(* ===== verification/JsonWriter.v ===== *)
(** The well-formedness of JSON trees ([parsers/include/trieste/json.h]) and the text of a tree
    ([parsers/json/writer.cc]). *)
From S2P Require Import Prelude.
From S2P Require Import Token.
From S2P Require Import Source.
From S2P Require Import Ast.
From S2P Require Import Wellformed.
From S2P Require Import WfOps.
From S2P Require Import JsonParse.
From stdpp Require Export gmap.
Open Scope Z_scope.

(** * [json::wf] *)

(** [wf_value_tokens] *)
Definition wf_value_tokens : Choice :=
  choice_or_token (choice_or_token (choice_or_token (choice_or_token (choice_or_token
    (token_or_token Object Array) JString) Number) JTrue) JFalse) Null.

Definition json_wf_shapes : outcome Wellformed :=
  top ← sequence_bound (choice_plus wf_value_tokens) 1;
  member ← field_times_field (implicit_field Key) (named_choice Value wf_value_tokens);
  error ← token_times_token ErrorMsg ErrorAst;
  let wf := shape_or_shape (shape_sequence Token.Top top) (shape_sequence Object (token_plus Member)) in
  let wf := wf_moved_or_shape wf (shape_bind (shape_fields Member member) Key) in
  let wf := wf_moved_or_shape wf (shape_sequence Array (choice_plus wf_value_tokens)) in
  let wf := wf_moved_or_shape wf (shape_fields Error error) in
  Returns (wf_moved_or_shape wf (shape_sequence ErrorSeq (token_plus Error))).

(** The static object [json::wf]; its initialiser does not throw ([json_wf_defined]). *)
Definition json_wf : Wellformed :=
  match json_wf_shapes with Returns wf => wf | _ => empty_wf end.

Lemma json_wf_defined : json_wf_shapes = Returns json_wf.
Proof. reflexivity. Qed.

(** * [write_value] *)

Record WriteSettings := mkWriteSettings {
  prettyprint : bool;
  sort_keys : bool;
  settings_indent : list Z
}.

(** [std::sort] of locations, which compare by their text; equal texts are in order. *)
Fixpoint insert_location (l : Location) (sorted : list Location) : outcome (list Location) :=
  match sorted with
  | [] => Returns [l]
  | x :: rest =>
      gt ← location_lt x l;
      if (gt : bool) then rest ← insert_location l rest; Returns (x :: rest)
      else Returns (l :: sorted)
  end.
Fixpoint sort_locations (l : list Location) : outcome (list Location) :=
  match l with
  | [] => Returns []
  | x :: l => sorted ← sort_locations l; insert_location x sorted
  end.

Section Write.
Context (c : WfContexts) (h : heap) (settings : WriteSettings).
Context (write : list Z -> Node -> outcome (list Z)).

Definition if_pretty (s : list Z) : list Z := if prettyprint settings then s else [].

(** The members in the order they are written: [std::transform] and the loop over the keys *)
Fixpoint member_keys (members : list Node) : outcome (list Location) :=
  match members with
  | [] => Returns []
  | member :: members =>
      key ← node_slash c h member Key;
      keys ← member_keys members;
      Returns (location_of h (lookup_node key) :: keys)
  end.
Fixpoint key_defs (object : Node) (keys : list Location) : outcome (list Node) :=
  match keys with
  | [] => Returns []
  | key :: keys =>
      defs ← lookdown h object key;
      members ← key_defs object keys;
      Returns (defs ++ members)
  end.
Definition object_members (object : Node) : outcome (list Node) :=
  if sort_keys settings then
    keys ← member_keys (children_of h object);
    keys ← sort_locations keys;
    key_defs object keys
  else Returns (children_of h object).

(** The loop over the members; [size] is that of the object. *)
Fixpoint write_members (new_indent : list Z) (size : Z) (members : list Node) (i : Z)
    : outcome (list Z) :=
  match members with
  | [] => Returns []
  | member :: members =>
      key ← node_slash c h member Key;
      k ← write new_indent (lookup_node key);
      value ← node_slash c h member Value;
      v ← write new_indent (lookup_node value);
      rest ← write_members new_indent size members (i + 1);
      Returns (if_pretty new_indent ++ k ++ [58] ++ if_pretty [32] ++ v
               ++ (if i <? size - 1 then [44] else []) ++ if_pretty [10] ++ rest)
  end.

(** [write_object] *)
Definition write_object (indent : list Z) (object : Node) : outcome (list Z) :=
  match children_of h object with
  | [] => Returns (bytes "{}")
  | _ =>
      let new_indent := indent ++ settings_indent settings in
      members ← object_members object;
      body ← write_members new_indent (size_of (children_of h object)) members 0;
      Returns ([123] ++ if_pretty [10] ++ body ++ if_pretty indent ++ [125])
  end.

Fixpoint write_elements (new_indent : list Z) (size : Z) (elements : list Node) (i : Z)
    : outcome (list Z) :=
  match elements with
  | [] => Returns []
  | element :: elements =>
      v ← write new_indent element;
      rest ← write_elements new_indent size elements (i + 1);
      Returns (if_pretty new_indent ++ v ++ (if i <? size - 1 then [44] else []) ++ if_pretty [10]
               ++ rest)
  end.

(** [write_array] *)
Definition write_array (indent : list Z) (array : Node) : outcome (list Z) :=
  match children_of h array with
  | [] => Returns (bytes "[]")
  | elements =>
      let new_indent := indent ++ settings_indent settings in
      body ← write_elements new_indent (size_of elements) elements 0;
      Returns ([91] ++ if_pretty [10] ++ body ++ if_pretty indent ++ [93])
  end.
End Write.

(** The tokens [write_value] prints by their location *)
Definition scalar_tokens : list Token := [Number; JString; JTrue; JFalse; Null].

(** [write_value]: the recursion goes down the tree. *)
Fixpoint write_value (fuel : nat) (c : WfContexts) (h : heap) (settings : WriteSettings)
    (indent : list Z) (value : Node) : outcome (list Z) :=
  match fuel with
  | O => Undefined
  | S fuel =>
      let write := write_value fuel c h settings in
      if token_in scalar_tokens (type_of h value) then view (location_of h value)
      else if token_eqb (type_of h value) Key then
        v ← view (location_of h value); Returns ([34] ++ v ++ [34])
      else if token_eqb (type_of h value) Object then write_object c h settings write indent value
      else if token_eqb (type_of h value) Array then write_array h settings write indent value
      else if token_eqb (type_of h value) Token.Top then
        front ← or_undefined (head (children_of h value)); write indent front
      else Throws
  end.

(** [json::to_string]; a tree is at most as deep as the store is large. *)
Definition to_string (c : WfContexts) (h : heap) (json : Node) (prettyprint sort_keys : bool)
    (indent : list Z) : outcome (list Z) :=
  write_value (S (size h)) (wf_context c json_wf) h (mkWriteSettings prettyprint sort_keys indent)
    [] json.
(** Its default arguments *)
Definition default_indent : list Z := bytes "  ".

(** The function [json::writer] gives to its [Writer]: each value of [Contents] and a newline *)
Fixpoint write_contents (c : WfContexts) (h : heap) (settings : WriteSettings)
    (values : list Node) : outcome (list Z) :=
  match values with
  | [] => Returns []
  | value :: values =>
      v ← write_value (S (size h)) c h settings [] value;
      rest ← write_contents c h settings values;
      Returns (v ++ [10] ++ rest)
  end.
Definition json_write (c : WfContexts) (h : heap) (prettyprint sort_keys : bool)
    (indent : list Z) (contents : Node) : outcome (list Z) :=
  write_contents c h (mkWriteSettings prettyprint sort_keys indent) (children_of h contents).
★ ★ ★ ★ ★ ★ ★
▶ AIM OF THE EXERCISE:
Your task is to give back every record exactly.

▶ WRITTEN SOLUTION:
(* ===== verification/JsonWriter.v ===== *)
(** The well-formedness of JSON trees ([parsers/include/trieste/json.h]) and the text of a tree
    ([parsers/json/writer.cc]). *)
From S2P Require Import Prelude.
From S2P Require Import Token.
From S2P Require Import Source.
From S2P Require Import Ast.
From S2P Require Import Wellformed.
From S2P Require Import WfOps.
From S2P Require Import JsonParse.
From stdpp Require Export gmap.
Open Scope Z_scope.

(** * [json::wf] *)

(** [wf_value_tokens] *)
Definition wf_value_tokens : Choice :=
  choice_or_token (choice_or_token (choice_or_token (choice_or_token (choice_or_token
    (token_or_token Object Array) JString) Number) JTrue) JFalse) Null.

Definition json_wf_shapes : outcome Wellformed :=
  top ← sequence_bound (choice_plus wf_value_tokens) 1;
  member ← field_times_field (implicit_field Key) (named_choice Value wf_value_tokens);
  error ← token_times_token ErrorMsg ErrorAst;
  let wf := shape_or_shape (shape_sequence Token.Top top) (shape_sequence Object (token_plus Member)) in
  let wf := wf_moved_or_shape wf (shape_bind (shape_fields Member member) Key) in
  let wf := wf_moved_or_shape wf (shape_sequence Array (choice_plus wf_value_tokens)) in
  let wf := wf_moved_or_shape wf (shape_fields Error error) in
  Returns (wf_moved_or_shape wf (shape_sequence ErrorSeq (token_plus Error))).

(** The static object [json::wf]; its initialiser does not throw ([json_wf_defined]). *)
Definition json_wf : Wellformed :=
  match json_wf_shapes with Returns wf => wf | _ => empty_wf end.

Lemma json_wf_defined : json_wf_shapes = Returns json_wf.
Proof. reflexivity. Qed.

(** * [write_value] *)

Record WriteSettings := mkWriteSettings {
  prettyprint : bool;
  sort_keys : bool;
  settings_indent : list Z
}.

(** [std::sort] of locations, which compare by their text; equal texts are in order. *)
Fixpoint insert_location (l : Location) (sorted : list Location) : outcome (list Location) :=
  match sorted with
  | [] => Returns [l]
  | x :: rest =>
      gt ← location_lt x l;
      if (gt : bool) then rest ← insert_location l rest; Returns (x :: rest)
      else Returns (l :: sorted)
  end.
Fixpoint sort_locations (l : list Location) : outcome (list Location) :=
  match l with
  | [] => Returns []
  | x :: l => sorted ← sort_locations l; insert_location x sorted
  end.

Section Write.
Context (c : WfContexts) (h : heap) (settings : WriteSettings).
Context (write : list Z -> Node -> outcome (list Z)).

Definition if_pretty (s : list Z) : list Z := if prettyprint settings then s else [].

(** The members in the order they are written: [std::transform] and the loop over the keys *)
Fixpoint member_keys (members : list Node) : outcome (list Location) :=
  match members with
  | [] => Returns []
  | member :: members =>
      key ← node_slash c h member Key;
      keys ← member_keys members;
      Returns (location_of h (lookup_node key) :: keys)
  end.
Fixpoint key_defs (object : Node) (keys : list Location) : outcome (list Node) :=
  match keys with
  | [] => Returns []
  | key :: keys =>
      defs ← lookdown h object key;
      members ← key_defs object keys;
      Returns (defs ++ members)
  end.
Definition object_members (object : Node) : outcome (list Node) :=
  if sort_keys settings then
    keys ← member_keys (children_of h object);
    keys ← sort_locations keys;
    key_defs object keys
  else Returns (children_of h object).

(** The loop over the members; [size] is that of the object. *)
Fixpoint write_members (new_indent : list Z) (size : Z) (members : list Node) (i : Z)
    : outcome (list Z) :=
  match members with
  | [] => Returns []
  | member :: members =>
      key ← node_slash c h member Key;
      k ← write new_indent (lookup_node key);
      value ← node_slash c h member Value;
      v ← write new_indent (lookup_node value);
      rest ← write_members new_indent size members (i + 1);
      Returns (if_pretty new_indent ++ k ++ [58] ++ if_pretty [32] ++ v
               ++ (if i <? size - 1 then [44] else []) ++ if_pretty [10] ++ rest)
  end.

(** [write_object] *)
Definition write_object (indent : list Z) (object : Node) : outcome (list Z) :=
  match children_of h object with
  | [] => Returns (bytes "{}")
  | _ =>
      let new_indent := indent ++ settings_indent settings in
      members ← object_members object;
      body ← write_members new_indent (size_of (children_of h object)) members 0;
      Returns ([123] ++ if_pretty [10] ++ body ++ if_pretty indent ++ [125])
  end.

Fixpoint write_elements (new_indent : list Z) (size : Z) (elements : list Node) (i : Z)
    : outcome (list Z) :=
  match elements with
  | [] => Returns []
  | element :: elements =>
      v ← write new_indent element;
      rest ← write_elements new_indent size elements (i + 1);
      Returns (if_pretty new_indent ++ v ++ (if i <? size - 1 then [44] else []) ++ if_pretty [10]
               ++ rest)
  end.

(** [write_array] *)
Definition write_array (indent : list Z) (array : Node) : outcome (list Z) :=
  match children_of h array with
  | [] => Returns (bytes "[]")
  | elements =>
      let new_indent := indent ++ settings_indent settings in
      body ← write_elements new_indent (size_of elements) elements 0;
      Returns ([91] ++ if_pretty [10] ++ body ++ if_pretty indent ++ [93])
  end.
End Write.

(** The tokens [write_value] prints by their location *)
Definition scalar_tokens : list Token := [Number; JString; JTrue; JFalse; Null].

(** [write_value]: the recursion goes down the tree. *)
Fixpoint write_value (fuel : nat) (c : WfContexts) (h : heap) (settings : WriteSettings)
    (indent : list Z) (value : Node) : outcome (list Z) :=
  match fuel with
  | O => Undefined
  | S fuel =>
      let write := write_value fuel c h settings in
      if token_in scalar_tokens (type_of h value) then view (location_of h value)
      else if token_eqb (type_of h value) Key then
        v ← view (location_of h value); Returns ([34] ++ v ++ [34])
      else if token_eqb (type_of h value) Object then write_object c h settings write indent value
      else if token_eqb (type_of h value) Array then write_array h settings write indent value
      else if token_eqb (type_of h value) Token.Top then
        front ← or_undefined (head (children_of h value)); write indent front
      else Throws
  end.

(** [json::to_string]; a tree is at most as deep as the store is large. *)
Definition to_string (c : WfContexts) (h : heap) (json : Node) (prettyprint sort_keys : bool)
    (indent : list Z) : outcome (list Z) :=
  write_value (S (size h)) (wf_context c json_wf) h (mkWriteSettings prettyprint sort_keys indent)
    [] json.
(** Its default arguments *)
Definition default_indent : list Z := bytes "  ".

(** The function [json::writer] gives to its [Writer]: each value of [Contents] and a newline *)
Fixpoint write_contents (c : WfContexts) (h : heap) (settings : WriteSettings)
    (values : list Node) : outcome (list Z) :=
  match values with
  | [] => Returns []
  | value :: values =>
      v ← write_value (S (size h)) c h settings [] value;
      rest ← write_contents c h settings values;
      Returns (v ++ [10] ++ rest)
  end.
Definition json_write (c : WfContexts) (h : heap) (prettyprint sort_keys : bool)
    (indent : list Z) (contents : Node) : outcome (list Z) :=
  write_contents c h (mkWriteSettings prettyprint sort_keys indent) (children_of h contents).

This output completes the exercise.